● **DATASET**
(** ** The theorems at work on the examples *)

Lemma getVideoTagProps_list_witness :
  sourceTypes (props Fake.listVideo) = TypeList ["mp4"; "ogv"]
  ∧ ∃ l, sources (getVideoTagProps (H := Fake.services) Fake.listVideo) = Some l
       ∧ length l = length ["mp4"; "ogv"]
       ∧ (∀ (i : nat) t, ["mp4"; "ogv"] !! i = Some t →
            ∃ s, l !! i = Some s ∧ src s = videoUrl (H := Fake.services) Fake.listVideo t)
       ∧ (∀ (i j : nat) t, ["mp4"; "ogv"] !! i = Some t → ["mp4"; "ogv"] !! j = Some t →
            is_Some (l !! i) ∧ l !! i = l !! j)
       ∧ tagAttributes (getVideoTagProps (H := Fake.services) Fake.listVideo)
           = videoReconciled (H := Fake.services) Fake.listVideo.
Proof.
  split; [reflexivity|].
  apply (getVideoTagProps_list (H := Fake.services) Fake.listVideo ["mp4"; "ogv"]).
  reflexivity.
Defined.

Lemma getVideoTagProps_scalar_witness :
  sourceTypes (props Fake.scalarVideo) = TypeScalar "webm"
  ∧ tagAttributes (getVideoTagProps (H := Fake.services) Fake.scalarVideo) !! "src"
      = Some (VStr (videoUrl (H := Fake.services) Fake.scalarVideo "webm"))
  ∧ sources (getVideoTagProps (H := Fake.services) Fake.scalarVideo) = None
  ∧ renderedSources (getVideoTagProps (H := Fake.services) Fake.scalarVideo) = [].
Proof.
  split; [reflexivity|].
  apply (getVideoTagProps_scalar (H := Fake.services) Fake.scalarVideo "webm").
  reflexivity.
Defined.

Lemma passThrough_wins_witness :
  nonCloudinaryProps (videoExtracted (H := Fake.services) Fake.listVideo) !! "poster"
    = Some (VStr "mine.jpg")
  ∧ withCamelCaseKeys (Services := Fake.services)
      (videoTag_attributes (videoCld (H := Fake.services) Fake.listVideo)
         (videoPublicId Fake.listVideo) (videoOptions (H := Fake.services) Fake.listVideo))
      !! "poster"
    = Some (VStr "https://res.cloudinary.com/demo/video/upload/sample.jpg")
  ∧ videoReconciled (H := Fake.services) Fake.listVideo !! "poster"
    = Some (VStr "mine.jpg")
  ∧ "poster" ∈ dom (tagAttributes (getVideoTagProps (H := Fake.services) Fake.listVideo))
  ∧ tagAttributes (getVideoTagProps (H := Fake.services) Fake.listVideo) !! "poster"
    = Some (VStr "mine.jpg").
Proof.
  assert (nonCloudinaryProps (videoExtracted (H := Fake.services) Fake.listVideo)
            !! "poster" = Some (VStr "mine.jpg")) as Hpass
    by (vm_compute; reflexivity).
  destruct (passThrough_wins (H := Fake.services) Fake.listVideo "poster"
              (VStr "mine.jpg") Hpass) as (Hrec & _ & _ & Hdom & _ & Hfinal).
  split; [exact Hpass|]. split; [vm_compute; reflexivity|].
  split; [exact Hrec|]. split; [exact Hdom|].
  apply Hfinal. discriminate.
Defined.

● **EXERCISE DESCRIPTION**
A single number is expected: how many lines in the entries contain "videoUrl".

● **REPLY TO THE TASK**
2